Data extracted from a collection:
┏━━
Lemma waits_set_job j x x' s j' t :
  jobs_ s !! j = Some x -> kind x' = kind x -> waits s j' t -> waits (set_job j x' s) j' t.
Proof.
  intros Hx E (y&Hy&Ht). destruct s as [h js ss us n rq]. cbn in *.
  destruct (decide (j' = j)) as [->|Hne].
  - exists x'. simplify_eq. cbn. rewrite list_lookup_insert_eq by (by eapply lookup_lt_Some).
    by rewrite E.
  - exists y. cbn. by rewrite list_lookup_insert_ne.
Qed.

Lemma tframe_set_job j x x' s :
  jobs_ s !! j = Some x -> kind x' = kind x -> tframe s (set_job j x' s).
Proof.
  intros Hx E. split; [intros; by eapply waits_set_job|by destruct s|].
  destruct s; cbn. eauto.
Qed.

Lemma tframe_enqueue i k s : tframe s (enqueue_job i k s).
Proof.
  unfold enqueue_job. etrans; [|by apply tframe_post]. destruct s as [h js ss us n rq].
  split; cbn; [|done|eauto]. intros j t (x&Hx&Ht). exists x. cbn in *.
  by rewrite lookup_app_l_Some with (x := x).
Qed.

Lemma tframe_call_done i k s : tframe s (call_done i k s).2.
Proof.
  unfold call_done. destruct (heap_ s !! i) as [x|] eqn:Hx; [|done].
  destruct (completion k (scheduler_ x)). cbn [snd].
  eapply tframe_session; [done|by destruct x].
Qed.

Lemma tframe_finish j s : tframe s (finish j s).2.
Proof.
  unfold finish. destruct (jobs_ s !! j) as [x|] eqn:Hx; [|done].
  destruct (finished_ x); [done|]. cbn zeta. set (s1 := set_job j _ s).
  assert (Hf : tframe s s1) by (eapply tframe_set_job; [done|by destruct x]).
  destruct (done_ x); [|done]. etrans; [exact Hf|apply tframe_call_done].
Qed.

Lemma tframe_requests p s :
  Pending.requests_ p ⊆ Pending.requests_ (requests_ s) -> tframe s (s <| requests_ := p |>).
Proof.
  intros Hp. destruct s as [h js ss us n rq]. cbn in *. split; cbn; [done| |eauto].
  intros id q Hq. by eapply lookup_weaken.
Qed.

Lemma tframe_cancel_request id s :
  tframe s (cancel_request id s).2 /\ Forall fair (cancel_request id s).1.
Proof.
  unfold cancel_request, Pending.cancel, take_request.
  destruct (Pending.requests_ (requests_ s) !! id); cbn; split; try by repeat constructor.
  - apply tframe_requests. apply delete_subseteq.
  - by apply tframe_requests.
Qed.

(** ** Handlers *)

(** The requests a step sends are recorded. *)
Definition recorded (es : list effect) : Prop :=
  forall id t, (id, t) ∈ omap asks es -> I id t.

Lemma recorded_app es es' : recorded (es ++ es') <-> recorded es /\ recorded es'.
Proof. unfold recorded. setoid_rewrite omap_app. set_solver. Qed.

(** A step that keeps [typed] if its requests are recorded. *)
Definition sound (s : user_server) (es : list effect) (s' : user_server) : Prop :=
  typed s -> recorded es -> typed s' /\ Forall fair es.

Lemma sound_trans s es s' es' s'' :
  sound s es s' -> sound s' es' s'' -> sound s (es ++ es') s''.
Proof.
  intros H1 H2 Ht [R1 R2]%recorded_app. destruct (H1 Ht R1) as [T1 F1].
  destruct (H2 T1 R2) as [T2 F2]. split; [done|]. by apply Forall_app.
Qed.

Lemma sound_frame s es s' : tframe s s' -> Forall fair es -> sound s es s'.
Proof. intros Hf He Ht _. split; [by eapply typed_tframe|done]. Qed.

Lemma sound_job_cancel j reason s :
  sound s (job_cancel j reason s).1.1 (job_cancel j reason s).2.
Proof.
  unfold job_cancel. destruct (jobs_ s !! j) as [x|]; [|by apply sound_frame].
  destruct (tframe_cancel_request (room_request_id_ x) s) as [Hf He].
  destruct (cancel_request (room_request_id_ x) s) as [es s1].
  pose proof (tframe_finish j s1) as Hf'. destruct (finish j s1) as [ws s2]. cbn in *.
  destruct (kind x); try (by apply sound_frame);
    (destruct (finished_ x); [by apply sound_frame|]);
    (apply sound_frame; [by etrans|]); apply Forall_app; split; try done;
    destruct reason; by repeat constructor.
Qed.

Lemma fair_reply j x y room m s :
  genuine m -> heap_ s !! session_ x = Some y ->
  sound s (reply j x y room m s).1.1 (reply j x y room m s).2.
Proof.
  intros Hm Hy. unfold reply. pose proof (tframe_finish j
    (set_session (session_ x) (set_enter_room room y) s)) as Hf.
  destruct (finish j _) as [ws s1]. cbn in *. apply sound_frame; [|by repeat constructor].
  etrans; [|exact Hf]. eapply tframe_session; [done|by destruct y].
Qed.

Lemma sound_handle_response j r s :
  L r -> waits s j (response_type r) ->
  sound s (handle_response j r s).1.1 (handle_response j r s).2.
Proof.
  intros Hr (x&Hx&Ht). unfold handle_response. rewrite Hx.
  destruct (finished_ x); [by apply sound_frame|].
  destruct (heap_ s !! session_ x) as [y|] eqn:Hy; [|by apply sound_frame].
  destruct (kind x), r; simplify_eq/=; apply fair_reply; try done; by destruct success.
Qed.

Lemma typed_add j t now s :
  typed s -> I (next_request_id_ s) t -> waits s j t ->
  typed (send_request j (fun _ => User2RoomCancelRequest 0) now s).2.
Proof.
  intros [P S] Hi Hw. unfold send_request. cbn [snd].
  destruct s as [h js ss us n rq]. cbn in *. split; cbn; [|eauto].
  intros id q. unfold Pending.add. destruct (Pending.requests_ rq !! n) eqn:E; [by apply P|].
  cbn. rewrite lookup_insert_Some. intros [[<- <-]|[_ Hq]]; [|by apply P]. cbn. eauto.
Qed.

Lemma sound_run_room_job j k make now x s t :
  jobs_ s !! j = Some x -> expects (kind x) = Some t ->
  (forall id, asks (ToRoom (make id)) = Some (id, t)) ->
  sound s (run_room_job j k make now x s).1.1 (run_room_job j k make now x s).2.
Proof.
  intros Hx He Hm Ht Hr. unfold run_room_job in *. cbn [send_request fst snd] in *.
  split; [|by repeat constructor].
  assert (Hi : I (next_request_id_ s) t).
  { apply Hr. cbn [omap list_omap]. rewrite Hm. set_solver. }
  eapply typed_tframe; [|apply (typed_add j t now s Ht Hi); by exists x].
  eapply tframe_set_job; [by destruct s|by destruct x].
Qed.

Lemma sound_finish_with i k es s s1 :
  tframe s s1 -> Forall fair es ->
  sound s (finish_with i k es s1).1.1 (finish_with i k es s1).2.
Proof.
  intros Hf He. unfold finish_with. pose proof (tframe_call_done i k s1).
  destruct (call_done i k s1) as [ws s2]. apply sound_frame; [by etrans|done].
Qed.

Lemma tframe_add_session i s : tframe s (session_manager.add_session i s).
Proof.
  unfold session_manager.add_session. destruct (heap_ s !! i); [|done].
  case_decide; by apply tframe_same; destruct s.
Qed.

Lemma sound_job_run j k now s : sound s (job_run j k now s).1.1 (job_run j k now s).2.
Proof.
  unfold job_run. destruct (jobs_ s !! j) as [x|] eqn:Hx; [|by apply sound_frame].
  cbn zeta. destruct (heap_ s !! session_ x) as [y|] eqn:Hy; [|by apply sound_frame].
  assert (Hs : forall y', strand_ y' = strand_ y -> tframe s (set_session (session_ x) y' s)).
  { intros y' E. by eapply tframe_session. }
  destruct (kind x) eqn:Ek;
    try (eapply sound_run_room_job; [done|by rewrite Ek|done]);
    apply sound_finish_with; try (by repeat constructor); try done;
    try (apply Hs; by destruct y).
  - etrans; [|apply tframe_add_session]. apply Hs. by destruct y.
  - apply tframe_enqueue.
Qed.

Lemma sound_work fuel now ws s : sound s (work fuel now ws s).1 (work fuel now ws s).2.
Proof.
  revert ws s. induction fuel as [|fuel IH]; intros [|w ws] s; cbn [work];
    try (apply sound_frame; [done|by repeat constructor]).
  assert (H1 : let '(es, ws', s1) := match w with
    | Run j k => job_run j k now s
    | CancelJob j reason => job_cancel j reason s end in sound s es s1).
  { destruct w as [j k|j r];
      [pose proof (sound_job_run j k now s)|pose proof (sound_job_cancel j r s)].
    - by destruct (job_run j k now s) as [[? ?] ?].
    - by destruct (job_cancel j r s) as [[? ?] ?]. }
  destruct (match w with Run j k => _ | CancelJob j r => _ end) as [[es ws'] s1].
  specialize (IH (ws' ++ ws) s1). destruct (work fuel now (ws' ++ ws) s1) as [es' s2].
  by eapply sound_trans.
Qed.

Definition task_legit (s : user_server) (t : task) : Prop :=
  match t with
  | TResponse j r => L r /\ waits s j (response_type r)
  | _ => True
  end.

Lemma sound_run_task now i t s :
  task_legit s t -> sound s (run_task now i t s).1 (run_task now i t s).2.
Proof.
  intros Hl. unfold run_task, drain.
  destruct (heap_ s !! i) as [x|] eqn:Hx; [|by apply sound_frame].
  assert (Hw : forall ws x', strand_ x' = strand_ x ->
    let s1 := set_session i x' s in
    sound s (work (length ws + queued s1) now ws s1).1
            (work (length ws + queued s1) now ws s1).2).
  { intros ws x' E s1. apply (sound_trans _ [] s1); [|apply sound_work].
    apply sound_frame; [by eapply tframe_session|done]. }
  destruct t as [j|j r|j|].
  - destruct (push_and_run j (scheduler_ x)) as [ws sch]. apply Hw. by destruct x.
  - destruct Hl as [Hr Hj]. pose proof (sound_handle_response j r s Hr Hj) as H1.
    destruct (handle_response j r s) as [[es ws] s1].
    pose proof (sound_work (length ws + queued s1) now ws s1) as H2.
    destruct (work _ now ws s1) as [es' s2]. by eapply sound_trans.
  - pose proof (sound_job_cancel j Scheduler.kTimeout s) as H1.
    destruct (job_cancel j Scheduler.kTimeout s) as [[es ws] s1].
    pose proof (sound_work (length ws + queued s1) now ws s1) as H2.
    destruct (work _ now ws s1) as [es' s2]. by eapply sound_trans.
  - destruct (shutdown (scheduler_ x)) as [ws sch]. apply Hw. by destruct x.
Qed.

(** ** Messages of the Room server *)

Definition call_legit (s : user_server) (c : call room_response nat (nat * Z)) : Prop :=
  match c with
  | ResponseCall j r => L r /\ waits s j (response_type r)
  | TimeoutCall _ => True
  end.

Lemma typed_post_response i j r s :
  L r -> waits s j (response_type r) -> typed s -> typed (post i (TResponse j r) s).
Proof.
  intros Hr Hw [P S]. unfold post. destruct (heap_ s !! i) as [x|] eqn:Hx; [|done].
  destruct s as [h js ss us n rq]. cbn in *. split; cbn; [by apply P|].
  intros i' y j' r' Hy Ht. destruct (decide (i' = i)) as [->|Hne].
  - rewrite list_lookup_insert_eq in Hy by (by eapply lookup_lt_Some). simplify_eq.
    destruct x; cbn in *. rewrite elem_of_app, list_elem_of_singleton in Ht.
    destruct Ht as [Ht|[= -> ->]]; [by eapply S|done].
  - rewrite list_lookup_insert_ne in Hy by done. by eapply S.
Qed.

Lemma waits_post i t s j ty : waits (post i t s) j ty <-> waits s j ty.
Proof. unfold waits. by rewrite jobs_post. Qed.

Lemma sound_invoke c s : call_legit s c -> sound s (invoke s c).1 (invoke s c).2.
Proof.
  intros Hc. destruct c as [j r|[j id]]; cbn.
  - destruct Hc as [Hr Hw]. destruct (jobs_ s !! j); [|by apply sound_frame].
    intros Ht _. split; [by apply typed_post_response|constructor].
  - destruct (jobs_ s !! j); [|by apply sound_frame].
    apply sound_frame; [by apply tframe_post|by repeat constructor].
Qed.

Lemma sound_invoke_all cs s :
  Forall (call_legit s) cs -> sound s (invoke_all cs s).1 (invoke_all cs s).2.
Proof.
  intros Hc. revert s Hc. induction cs as [|c cs IH]; intros s Hc; cbn [invoke_all];
    [by apply sound_frame|]. apply Forall_cons_1 in Hc as [Hc Hcs].
  pose proof (sound_invoke c s Hc) as H1.
  assert (Hj : forall j t, waits s j t -> waits (invoke s c).2 j t).
  { intros j t. destruct c as [j' r|[j' id]]; cbn; destruct (jobs_ s !! j'); cbn;
      by rewrite ?waits_post. }
  destruct (invoke s c) as [es s1]. cbn in *.
  specialize (IH s1). destruct (invoke_all cs s1) as [es' s2]. eapply sound_trans; [done|].
  apply IH. eapply Forall_impl; [done|]. intros [j r|[j id]]; cbn; naive_solver.
Qed.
┗━━
■ **WORK REQUEST**: Among the entries above, count every line containing the string "Pending". Your reply must be that number alone.

■ **TASK OUTPUT**: 4